# Sig P226 Overview



## wolverine_173 (May 8, 2013)

Sig P226 Overview - YouTube

I had a chance to try out the Sig p226 in 9mm and I must say this is an excellent gun. If you prefer the Double action/ Single action triggers this Full size all metal Sig quality makes shooting simply fun and easy.

I just wish these guns didn't cost so much.

What do you guys think of the P226?

As always feedback on the overview is appreciated. Like and subscribe if you want to see more. Ill be filming a shooting video this week. Thanks


----------



## iGuy (Feb 12, 2014)

Not bad... I am interested in the P226 as my first pistol, and while there is nothing new that i haven't researched, it was well presented, and showed off the pistol's appearance. I find it a very appealing design and in spite of he price, it remains in the top spot, unless I find something else that makes me all a-flutter. (P320 maybe).

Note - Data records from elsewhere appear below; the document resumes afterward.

(* ===== verification/Routes.v ===== *)
(** * Routes and the trace-id middleware of the control plane

    Models [services/control-plane/src/api/routes.rs]: the route table of
    [build_router], the middleware around it, and, through them, the whole HTTP
    side of the control plane as one function from a request and a state to a
    response, the next state, the tasks handed to [dispatch_task] and the warm-up
    requests. That function says what the response is and what it waits for
    ([awaited]); when it is sent, or whether it ever is, is said in [HttpSystem],
    which runs the dispatches. The request bodies are read the way serde's [Deserialize] derives
    it from the structs of [handlers.rs]. *)

From Stdlib Require Import Ascii.
From S2P Require Import Prelude RustStd RustText Common Http CircuitBreaker Scheduler Registry AppState Dispatch.
From S2P Require Import Handlers.

(** ** Request bodies: [#[derive(Deserialize)]] *)

(** [SubmitTaskRequest] and [BatchTaskItem] have the same fields. *)
Definition task_fields : list string :=
  ["wasm_base64"; "module_name"; "module_version"; "function_name"; "input_base64"; "timeout_ms";
   "memory_limit_mb"].
(** A batch is a sequence of [sys_submit] steps, one per item. *)
Inductive sys_step : Sys -> Sys -> Prop :=
| sys_dispatch s i t e t' w' :
    dispatches s !! i = Some t ->
    lock_granted (lock_use t) s = true ->
    dispatch_step e t (world s) = Some (t', w') ->
    sys_step s {| world := w'; dispatches := <[i := t']> (dispatches s); hpc := hpc s |}
| sys_health s o r h' w' :
    lock_granted (health_lock_use (hpc s)) s = true ->
    health_step o r (hpc s) (world s) = (h', w') ->
    sys_step s {| world := w'; dispatches := dispatches s; hpc := h' |}
| sys_submit s uuid trace body a :
    lock_granted (submit_lock body) s = true ->
    submit_task (app (world s)) uuid trace body = Ok a ->
    sys_step s {| world := world s; dispatches := dispatches s ++ [init_task a]; hpc := hpc s |}
| sys_register s body :
    lock_granted WriteLock s = true ->
    sys_step s {| world := with_app (register_node body) (world s);
                  dispatches := dispatches s; hpc := hpc s |}
| sys_upload s o uuid utc body seen :
    lock_granted WriteLock s = true ->
    sys_step s {| world := with_app (fun st => (upload_module o uuid utc body st seen).1.2) (world s);
                  dispatches := dispatches s; hpc := hpc s |}.

Definition init_sys (url strategy : string) : Sys :=
  {| world := {| app := initial_state url strategy; pool := pool_new; mlog := [] |};
     dispatches := []; hpc := HTick |}.

Definition reachable (s : Sys) : Prop :=
  exists url strategy, rtc sys_step (init_sys url strategy) s.

(** ** What is counted *)

Definition accepted (t : DispatchTask) : nat :=
  match at_pc t with PStart | PSubmit => 0%nat | _ => 1%nat end.
Definition done_count (t : DispatchTask) : nat := if finished t then 1%nat else 0%nat.
(** Submitted, counted and not yet answered. *)
Definition in_flight (t : DispatchTask) : nat :=
  match at_pc t with PStart | PSubmit | PDone => 0%nat | _ => 1%nat end.

(** Prometheus increments a task has caused. *)
Definition submit_marks (t : DispatchTask) : nat :=
  match at_pc t with PStart => 0%nat | _ => 1%nat end.
Definition outcome_marks (t : DispatchTask) : nat :=
  match at_pc t with PStoreSuccess _ _ | PStoreNoNode | PDone => 1%nat | _ => 0%nat end.

Definition waits_in_queue (t : DispatchTask) : Prop :=
  match at_pc t with
  | PQueueInc | PQueueSleep _ | PQueueRead | PQueueWrite _ => True
  | _ => False
  end.

(** Steps of one dispatch while all others stand still. *)
Inductive own_path : DispatchTask -> CPWorld -> DispatchTask -> CPWorld -> Prop :=
| path_refl t w : own_path t w t w
| path_step e t w t1 w1 t2 w2 :
    dispatch_step e t w = Some (t1, w1) -> own_path t1 w1 t2 w2 -> holds_read_guard t = false ->
    own_path t w t2 w2.

(** The invariant of reachable states. *)
Record sys_inv (s : Sys) : Prop := {
  inv_app : app_wf (app (world s));
  inv_tasks : Forall task_wf (dispatches s);
  inv_submitted : total_submitted (app (world s)) mod u64_mod =
    Z.of_nat (sum_list_with accepted (dispatches s)) mod u64_mod;
  inv_closed : (total_success (app (world s)) + total_failed (app (world s))) mod u64_mod =
    Z.of_nat (sum_list_with done_count (dispatches s)) mod u64_mod;
  inv_stored : Forall (fun t => finished t = true ->
    is_Some (tasks (app (world s)) !! task_id (args t))) (dispatches s);
  inv_submit_marks : counter_value TASKS_SUBMITTED_TOTAL (mlog (world s)) =
    sum_list_with submit_marks (dispatches s);
  inv_outcome_marks : (counter_value TASKS_SUCCESS_TOTAL (mlog (world s)) +
    counter_value TASKS_FAILED_TOTAL (mlog (world s)))%nat =
    sum_list_with outcome_marks (dispatches s);
  inv_queue : Forall (fun t => no_node_count t <> 0 -> no_node_count t = 1 /\ waits_in_queue t)
    (dispatches s)
}.

End system.

(** The simplest lock with the documented behaviour. *)
Definition simple_rwlock : TokioRwLock.
Proof.
  refine {| grant_read := fun _ q => (q =? 0)%nat; grant_write := fun r => (r =? 0)%nat |}.
  - intros r. apply Nat.eqb_eq.
  - intros _ q. apply Nat.eqb_eq.
  - reflexivity.
  - reflexivity.
Defined.

(** A stuck system, for evaluation. *)
Definition stuck_sys : @Sys toy_tonic :=
  {| world := demo_world; dispatches := [goto (PQueueWrite 0) (init_task demo_args)]; hpc := HTick |}.

Definition demo_register : RegisterNodeRequest :=
  {| reg_node_id := "n1"; reg_address := "http://n1"; reg_http_address := None;
     reg_max_concurrent_tasks := None |}.

(** ** Lemmas on one dispatch step *)
Section step_lemmas.
Context `{!Sha2} `{!Tonic}.

(** Unfolds a dispatch step into its cases, keeping selection, pool lookup and
    result handling folded. *)
Ltac dispatch_cases Hstep t :=
  unfold dispatch_step in Hstep; destruct (at_pc t) eqn:Hpc; simplify_eq/=;
  repeat match type of Hstep with
  | context [select_node_for_task ?o ?c ?s ?tr ?st] =>
      let F := fresh "Hframe" in
      pose proof (select_node_for_task_frame o c s tr st) as F; simpl in F;
      destruct (select_node_for_task o c s tr st) as [[?|] ?] eqn:?; simpl in F, Hstep
  | context [get_or_create ?i ?a ?p] => destruct (get_or_create i a p) as [[?|?] ?] eqn:?
  | context [if ?b then _ else _] => destruct b eqn:?
  end; simplify_eq/=.

Lemma with_breaker_wf node_id f st :
  (forall cb, cb_wf cb -> cb_wf (f cb)) -> app_wf st -> app_wf (with_breaker node_id f st).
Proof.
  intros Hf [Hn Ht Hb Hi Hr]. constructor; try done. simpl. intros k cb.
  intros [[<- <-]|[? ?]]%lookup_insert_Some; [|by eapply Hb].
  apply Hf. destruct (circuit_breakers st !! node_id) eqn:E; simpl; eauto with ferro.
Qed.
(** Every return gives the permit back. *)
Definition return_ (r : result Status ExecuteTaskResponse) (t : ExecTask) (w : NodeWorld)
    : option (ExecTask * NodeWorld) :=
  Some (xgoto (XDone r) t, on_semaphore (release (semaphore w)) w).

Definition exec_step (node_id control_plane_url : string) (e : NodeEnv) (t : ExecTask) (w : NodeWorld)
    : option (ExecTask * NodeWorld) :=
  match xpc t with
  | XStart =>
      match try_acquire (semaphore w) with
      | None =>
          Some (xgoto (XDone (Err {| code := ResourceExhausted;
                  message := "node is at maximum concurrent task capacity" |})) t, w)
      | Some s => Some (xgoto XBegin t, on_semaphore s w)
      end
  | XBegin =>
      Some (xgoto XResolve t, nemit (GaugeInc (ACTIVE_TASKS_GAUGE node_id)) (on_node task_begins w))
  | XResolve =>
      match req_wasm_source (xreq t) with
      | Some (SrcWasmBytes b) => Some (xgoto (XExecBytes b) t, nemit (CounterInc WASM_CACHE_MISSES_TOTAL) w)
      | Some (SrcModuleRef mr) => Some (xgoto (XLookup mr (module_cache_key mr)) t, w)
      | None => Some (xgoto XNoSource t, w)
      end
  | XLookup mr key =>
      let '(m, c) := get_cached (nnow e) key (cache w) in
      match m with
      | Some m => Some (xgoto (XExecModule m) t, nemit (CounterInc WASM_CACHE_HITS_TOTAL) (on_cache c w))
      | None => Some (xgoto (XDownload mr key) t, nemit (CounterInc WASM_CACHE_MISSES_TOTAL) (on_cache c w))
      end
  | XDownload mr key =>
      match download (http e) control_plane_url (mr_name mr) (mr_version mr) with
      | Err err => return_ (Err {| code := Internal; message := "module download failed: " +:+ err |}) t w
      | Ok wasm =>
          if bool_decide (mr_hash mr <> EmptyString) && negb (verify_hash wasm (mr_hash mr))
          then Some (xgoto XHashMismatch t, w)
          else Some (xgoto (XGocLookup key wasm) t, w)
      end
  | XHashMismatch =>
      return_ (Err {| code := DataLoss; message := "module hash mismatch — possible tampering" |}) t
        (nemit (GaugeDec (ACTIVE_TASKS_GAUGE node_id)) (on_node task_fails w))
  | XGocLookup key wasm =>
      let '(m, c) := goc_lookup (nnow e) key (cache w) in
      match m with
      | Some m => Some (xgoto (XCacheStats m) t, on_cache c w)
      | None => Some (xgoto (XCompile key wasm) t, on_cache c w)
      end
  | XCompile key wasm =>
      match compile (panic e) wasm with
      | Err err => return_ (Err {| code := Internal;
                              message := "compilation failed: " +:+ WasmError_to_string err |}) t w
      | Ok m => Some (xgoto (XGocInsert key wasm m) t, w)
      end
  | XGocInsert key wasm m =>
      Some (xgoto (XCacheStats m) t, on_cache (goc_insert (nnow e) key wasm m (cache w)) w)
  | XCacheStats m =>
      Some (xgoto (XExecModule m) t, nemit (GaugeSet CACHE_SIZE_GAUGE (cs_size (stats (cache w)))) w)
  (* The run of the guest: a call whose guest has not returned stays here. *)
  | XExecBytes b =>
      Some (xgoto (XFinish (execute (panic e) (exec_env e) b (exec_config (xreq t)) (req_input (xreq t)))) t, w)
  | XExecModule m =>
      Some (xgoto (XFinish (execute_compiled (panic e) (exec_env e) m (exec_config (xreq t))
                              (req_input (xreq t)))) t, w)
  | XNoSource =>
      return_ (Err {| code := InvalidArgument;
                      message := "wasm_source must be set (wasm_bytes or module_ref)" |}) t
        (nemit (GaugeDec (ACTIVE_TASKS_GAUGE node_id)) (on_node task_fails w))
  | XFinish r =>
      let w' := match r with
                | Ok ex => nemit (HistObserve TASK_EXECUTION_DURATION_MS (er_execution_time_ms ex))
                             (on_node (task_succeeds (er_execution_time_ms ex)) w)
                | Err _ => on_node task_fails w
                end in
      return_ (Ok (exec_response (xreq t) r)) t (nemit (GaugeDec (ACTIVE_TASKS_GAUGE node_id)) w')
  | XDone _ | XDropped _ => None
  end.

If you wanted, you could have run through a quick breakdown since it is supposed to be so easy, and showed it's guts.... Overall a B for me...


----------



## Smitty79 (Oct 19, 2012)

Sigs are pretty. But the best value in an all steel DA/SA gun is some kind of CZ or one of their clones. I prefer a CZ75 head to head against a Sig 226, independent of cost.


----------



## acepilot (Dec 16, 2012)

I picked up a used P226 last summer from Bud's Gun Shop. "Certifed Pre-Owned (CPO)". They had been gone through by a Sig armorer and any parts that needed to be replaced were replaced. Mine looked like it had never been shot before. It works like a champ and was $575 shipped. It's my favorite handgun in my stable.



Edited here with my favorite holster...Safariland 518-77 OWB


----------



## wolverine_173 (May 8, 2013)

Great pics guys. And it is true, you can get great deals on used guns, but like smitty said Cz is less expensive. How do you feel they compare. Both have excellent ergonomics, similar controls and da/sa triggers.


----------



## wolverine_173 (May 8, 2013)

there are so many holster options for the 226. whats your favorite?


----------



## wolverine_173 (May 8, 2013)

shooting at new steel targets


----------



## RIFLESHOOTER4741 (Mar 30, 2012)

I just bought a WK-25 Navy and it's a great shooting P226. I have an Infidel Ultra on order from Comp-Tac Inside Waistband Holsters - products new home - Infidel Ultra


----------



## wolverine_173 (May 8, 2013)

nice


----------



## GhostMeat (Jul 25, 2013)

I bought a Glock 19 (of course) for my first gun, but got a Mk. 25 for my 2nd. Great pair and couldn't be happier. The Sig definitely is in a class of its own.


----------



## GCBHM (Mar 24, 2014)

The Sig P226 is one of the finest pistols ever made. It is the chosen sidearm for the Navy SEALs, British SAS and countless other military/LEO agencies. It is proven and reliable. I'm fond of the MK25 myself. If you shoot one you'll know why. They are fantastic weapons!


----------



## GCBHM (Mar 24, 2014)

wolverine_173 said:


> there are so many holster options for the 226. whats your favorite?


I like the Bianchi 100 Professional. 
Bianchi Leather Holsters, Concealment Holsters, Duty Holsters and Duty Gear - Model 100 Professional? Inside Waistband Holster

I am right handed, and I bought the left hand version and wear it in the small of my back. The belt clip is steel and the back side is suede, so it holds nicely in the pants when pulling the pistol.

I also like the Safariland ALS paddle holster for the P226. 
Model 6378 ALS® Paddle Holster | Safariland?

It is a quality product and holds the weapon snuggly in place unlike the Blackhawk paddle hostler which allows for a little play when the pistol is holstered. BladeTech also makes some really nice holsters as well. Plus the retention release button is on the top of the holster so you can access it with your thumb rather than having to use your finger on the side of the holster like other models offer.


----------



## RIFLESHOOTER4741 (Mar 30, 2012)

I really like my new Sig WK-25 Navy,it's a great shooting handgun. I ordered a quality IWB holster for it and after trying it as a carry, i feel it's just to large and it's weight works against it. Nice home defence and range gun, but not my choice as an ever day carry.


----------



## wolverine_173 (May 8, 2013)

true, big for edc but was designed as a military gun


----------



## GCBHM (Mar 24, 2014)

I believe with the right holster, the 226 works as an EDC pistol. True, it is large and heavy compared to say a Glock or M&P, but I've carried it for EDC and it worked well. I used the Bianchi 100 Professional behind the back carry, and it wasn't an issue. That said, when compared to carrying the Glock 19, well, there really is no comparison. As mentioned, the P226 was designed specifically for military trials as a service sidearm, not a CCW, and it performs superbly in that role.


----------



## wolverine_173 (May 8, 2013)

indeed. EDC certainly can be done but for me a smaller gun is just more comfortable


----------



## GCBHM (Mar 24, 2014)

Agreed! Which is why I carry the Glock 19. For me, that platform is the perfect EDC weapon b/c it provides the most concealment while offering maximum firepower.


----------